- The Washington Times - Thursday, February 15, 2001

VIRGINIA 91, DUKE 89

CHARLOTTESVILLE There's no bigger motivation than vengeance. Just ask Virginia.

Adam Hall hit a layup with less than a second remaining as the 12th-ranked Cavaliers upset third-ranked Duke 91-89 last night before a full house at University Hall. Virginia had to wait until the final moment, but it managed to ease the pain of a humiliation by the Blue Devils earlier this season.

"We didn't talk about [the 101-63 loss Jan. 13] too much; they've been blowing us out for three years," said Hall, who finished with 17 points. "We just took the negatives out of those games and used them as motivation."

The victory by the Cavaliers (17-6, 6-6 ACC), which ended Duke's ACC-record 24-game road winning streak, may have been the most shocking of the conference season considering the circumstances. After reaching No. 6 in the Associated Press poll, Virginia lost to unranked N.C. State and Georgia Tech last week.

Plus, in the first game between the teams this season, the Blue Devils used a 23-0 first-half run to blow out the Cavaliers at Cameron Indoor Stadium for their 12th straight victory in the series. So Virginia began the game in somewhat of a swoon against a team it hadn't beaten since January 1996.

"The ACC is a very unforgiving league," Virginia coach Pete Gillen said. "You can go into a tailspin at any time. We're still a young team, and we can't go toe-to-toe every night. It's a big mental victory to beat Duke in a close game."

The winning basket came on a broken play. After Shane Battier (game-high 24 points) tied the game on two free throws with 14.3 seconds left, Virginia's Roger Mason Jr. isolated himself on Chris Duhon up top. Mason broke past him to the basket but lost the ball on the way up. Hall snagged it out of the air and laid it in with 0.9 seconds left.

Hall also intercepted the inbounds pass by Mike Dunleavy. He threw the ball into the stands and jumped on the scorer's table as the fans mobbed him.
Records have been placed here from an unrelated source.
(** * Dashboard.js: the telemetry session engine

    A shallow embedding of the second revision of
    [wwwroot/js/Dashboard.js] (the one with the client-side simulator and
    the session history), followed by the properties of the session
    engine that are checked against it.

    Conventions of the embedding.
    - A JavaScript number is a [JsNum]: [NaN], the two infinities, or a
      finite double carried as the rational that it is.  Every addition,
      subtraction, multiplication and division rounds its exact result to
      the nearest double, ties to even, with gradual underflow and
      overflow to an infinity, as IEEE 754 binary64 does; a numeric
      literal of the source is the double nearest to what is written.
      The negative zero is not modelled.  Integer counters (the alert
      counter, the cooldown, the lengths of arrays) are integers: they
      stay far below 2^53, where a double is exact.
    - A JavaScript value is a [JsVal]; an object is an association list
      of its properties in insertion order.
    - The module-level [let] variables, the chart, the page elements the
      script writes to, [localStorage], the browser's interval timers and
      the engine's limit on the number of arguments of a call are the
      fields of [State].
    - A function of the script is a computation in the monad [M]: it
      threads the state and may end in a thrown exception.
    - Clock readings ([new Date()], [performance.now()]) and the values of
      [Math.random()] are arguments of the function that reads them.
    - Platform functions whose result is a string that the script never
      inspects ([JSON.stringify], [toISOString], ...) are the fields of a
      [Platform] that the development is parameterised by.
    - The markup of the page is not part of the script: every element
      that the script looks up by its id is taken to exist, and the
      [console] is not modelled. *)

From Stdlib Require Import ZArith QArith Qpower Qround Qabs Lqa.
From stdpp Require Import gmap strings list fin_maps.

Set Warnings "-register-all".
Local Open Scope Z_scope.

(** ** Numbers *)

Inductive JsNum : Type :=
| NaN
| PInf
| NInf
| Fin (q : Q).

Definition Qltb (x y : Q) : bool := negb (Qle_bool y x).

Definition Qsgn (q : Q) : comparison := (q ?= 0)%Q.

(** *** Rounding to a double

    A double is [m * 2^k] with [m] an integer of at most 53 bits and
    [k] from -1074 to 971.  [rd q] is the double nearest to [q], the one
    with the even [m] when two are as near, whatever the size of [q];
    [round64 q] is the result of an operation whose exact value is [q]:
    [rd q], or an infinity when that is 2^1024 or more. *)

Definition pow2 (k : Z) : Q := (2 ^ k)%Q.

(** The binary exponent of a positive [q]: [2^e <= q < 2^(e+1)]. *)
Definition ilog2 (q : Q) : Z :=
  let e := Z.log2 (Qnum q) - Z.log2 (Z.pos (Qden q)) in
  if Qle_bool (pow2 e) q then e else e - 1.

(** The nearest integer, the even one of two. *)
Definition rne (x : Q) : Z :=
  let f := Qfloor x in
  match (x - inject_Z f ?= 1 # 2)%Q with
  | Lt => f
  | Gt => f + 1
  | Eq => if Z.even f then f else f + 1
  end.

(** The exponent of the last bit of the doubles around a positive [q]:
    52 below its own, and no lower than that of the subnormal numbers. *)
Definition ulpExp (q : Q) : Z := Z.max (ilog2 q) (-1022) - 52.

(** [q] in units of the last bit. *)
Definition scaled (q : Q) : Q := (q / pow2 (ulpExp q))%Q.

Definition rdPos (q : Q) : Q :=
  Qred (inject_Z (rne (scaled q)) * pow2 (ulpExp q)).

Definition rd (q : Q) : Q :=
  match (q ?= 0)%Q with
  | Eq => 0%Q
  | Gt => rdPos q
  | Lt => (- rdPos (- q))%Q
  end.

Definition round64 (q : Q) : JsNum :=
  if Qle_bool (pow2 1024) (rd q) then PInf
  else if Qle_bool (rd q) (- pow2 1024) then NInf
  else Fin (rd q).

(** The rationals that are doubles, but for their size. *)
Definition isDouble (q : Q) : Prop := (rd q == q)%Q.
Definition isDoubleb (q : Q) : bool := Qeq_bool (rd q) q.

(** A numeric literal of the source. *)
Definition lit (q : Q) : Q := rd q.

(** [x + y] on numbers. *)
Definition jadd (x y : JsNum) : JsNum :=
  match x, y with
  | NaN, _ | _, NaN => NaN
  | PInf, NInf | NInf, PInf => NaN
  | PInf, _ | _, PInf => PInf
  | NInf, _ | _, NInf => NInf
  | Fin a, Fin b => round64 (a + b)
  end.

(** [x - y] on numbers. *)
Definition jsub (x y : JsNum) : JsNum :=
  match x, y with
  | NaN, _ | _, NaN => NaN
  | PInf, PInf | NInf, NInf => NaN
  | PInf, _ | _, NInf => PInf
  | NInf, _ | _, PInf => NInf
  | Fin a, Fin b => round64 (a - b)
  end.

(** [x * y] on numbers. *)
Definition jmul (x y : JsNum) : JsNum :=
  match x, y with
  | NaN, _ | _, NaN => NaN
  | Fin a, Fin b => round64 (a * b)
  | PInf, PInf | NInf, NInf => PInf
  | PInf, NInf | NInf, PInf => NInf
  | PInf, Fin q | Fin q, PInf =>
      match Qsgn q with Eq => NaN | Gt => PInf | Lt => NInf end
  | NInf, Fin q | Fin q, NInf =>
      match Qsgn q with Eq => NaN | Gt => NInf | Lt => PInf end
  end.

(** [x / y] on numbers (a zero divisor is the positive zero). *)
Definition jdiv (x y : JsNum) : JsNum :=
  match x, y with
  | NaN, _ | _, NaN => NaN
  | (PInf | NInf), (PInf | NInf) => NaN
  | Fin _, (PInf | NInf) => Fin 0
  | PInf, Fin q => match Qsgn q with Lt => NInf | _ => PInf end
  | NInf, Fin q => match Qsgn q with Lt => PInf | _ => NInf end
  | Fin a, Fin b =>
      match Qsgn b with
      | Eq => match Qsgn a with Eq => NaN | Gt => PInf | Lt => NInf end
      | _ => round64 (a / b)
      end
  end.

(** [Math.max(x, y)] and [Math.min(x, y)]: [NaN] wins. *)
Definition jmax (x y : JsNum) : JsNum :=
  match x, y with
  | NaN, _ | _, NaN => NaN
  | PInf, _ | _, PInf => PInf
  | NInf, z | z, NInf => z
  | Fin a, Fin b => if Qle_bool a b then Fin b else Fin a
  end.

Definition jmin (x y : JsNum) : JsNum :=
  match x, y with
  | NaN, _ | _, NaN => NaN
  | NInf, _ | _, NInf => NInf
  | PInf, z | z, PInf => z
  | Fin a, Fin b => if Qle_bool a b then Fin a else Fin b
  end.

(** [Math.max] of the arguments [xs]; with no argument the result is
    [-Infinity]. *)
Definition Math_max (xs : list JsNum) : JsNum := foldl jmax NInf xs.

(** [Number.isFinite(x)]. *)
Definition Number_isFinite (x : JsNum) : bool :=
  match x with Fin _ => true | _ => false end.

(** [x >= y] on numbers. *)
Definition jge (x y : JsNum) : bool :=
  match x, y with
  | NaN, _ | _, NaN => false
  | PInf, _ | _, NInf => true
  | NInf, _ | _, PInf => false
  | Fin a, Fin b => Qle_bool b a
  end.

(** The length of an array as a number: an array has fewer than 2^32
    elements, so the conversion is exact. *)
Definition of_nat (n : nat) : JsNum := Fin (inject_Z (Z.of_nat n)).

(** An integer as a number. *)
Definition of_Z (z : Z) : JsNum := round64 (inject_Z z).

(** ** Values *)

Inductive JsVal : Type :=
| JUndefined
| JNull
| JBool (b : bool)
| JNum (n : JsNum)
| JStr (s : string)
| JDate (t : option Z)          (* time value in ms; [None] is an Invalid Date *)
| JArr (items : list JsVal)
| JObj (props : list (string * JsVal)).

(** The value of [typeof v]. *)
Definition typeof (v : JsVal) : string :=
  match v with
  | JUndefined => "undefined"
  | JBool _ => "boolean"
  | JNum _ => "number"
  | JStr _ => "string"
  | JNull | JDate _ | JArr _ | JObj _ => "object"
  end.

(** The truth value of [v] in a condition. *)
Definition truthy (v : JsVal) : bool :=
  match v with
  | JUndefined | JNull => false
  | JBool b => b
  | JNum NaN => false
  | JNum (Fin q) => negb (Qeq_bool q 0)
  | JNum _ => true
  | JStr s => negb (String.eqb s "")
  | JDate _ | JArr _ | JObj _ => true
  end.

Fixpoint assoc (k : string) (ps : list (string * JsVal)) : JsVal :=
  match ps with
  | [] => JUndefined
  | (k', v) :: ps' => if String.eqb k k' then v else assoc k ps'
  end.

(** [v.k] for the property names the script reads (none of them is a
    property of a primitive wrapper, of an array or of a Date).  [None]
    is the TypeError of reading a property of [undefined] or [null]. *)
Definition getProp (v : JsVal) (k : string) : option JsVal :=
  match v with
  | JUndefined | JNull => None
  | JObj ps => Some (assoc k ps)
  | _ => Some JUndefined
  end.

Fixpoint assign (k : string) (x : JsVal) (ps : list (string * JsVal))
  : list (string * JsVal) :=
  match ps with
  | [] => [(k, x)]
  | (k', v) :: ps' =>
      if String.eqb k k' then (k', x) :: ps' else (k', v) :: assign k x ps'
  end.

(** [v.k = x]: [None] is the TypeError on [undefined] and [null]; on a
    primitive the assignment is dropped, and on an array or a Date it
    creates a property that no lookup of another name sees. *)
Definition setProp (v : JsVal) (k : string) (x : JsVal) : option JsVal :=
  match v with
  | JUndefined | JNull => None
  | JObj ps => Some (JObj (assign k x ps))
  | _ => Some v
  end.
"We said, 'We're not going to lose this game; we're not going to go to overtime,' " Hall said. "I had to decide whether to dunk it or lay it in, so I just tried to get it out of my hands as quick as possible."

Hall, Virginia's starting small forward, also made an impact defensively. Before the game, he asked Gillen whether he could mark point guard Jason Williams, and he held Williams to 14 points on 5-for-21 shooting.

"I think we need to work harder to get the ball," Duke coach Mike Krzyzewski said. "We deferred too much with [Hall] there denying it. He's done that before; that wasn't, 'Surprise, here's what we're doing.' He's done that a number of games… . Nothing they did surprised us, but the effort was amazing."

Virginia outplayed Duke (22-3, 10-2) most of the game, but the Blue Devils managed to stick around using their crutch the 3-pointer. Duhon hit all five of his attempts in the second half as Duke made 14 of 30 shots from behind the arc for the game.

For a while, it didn't look like Hall would get a chance for any heroics. Dunleavy picked up his fourth foul with 16:34 left in the game, which forced Krzyzewski to bring Duhon (20 points) off the bench. He hit consecutive 3-pointers to start an 11-0 run that gave Duke a 61-55 lead with 13:53 left.

Virginia didn't help itself during the spurt by trying to match the outside shooting with 3s of its own, and Gillen reminded his team about that during a timeout. Calmed down, the Cavaliers managed to exchange baskets with the Blue Devils until an emphatic putback dunk by Travis Watson started a 9-0 run for a 73-68 lead with a little less than nine minutes remaining. The Cavaliers led most of the rest of the way until Battier made two free throws to tie it 89-89 with 14.3 seconds left, setting up the final play.

Virginia trailed 53-20 at halftime of the first game, but that wasn't the case last night, when the Cavaliers scored 20 second-chance points en route to a 46-42 lead at the break. Virginia outrebounded Duke 25-10 in the first half, including 13-5 on the offensive glass.

Even with the big edge on the boards, the Cavaliers couldn't put any distance between them and Duke until late in the half, mostly because of Battier. The national player of the year finalist hit four of his first five 3-pointers, the last giving Duke a 30-28 lead with 9:07 remaining.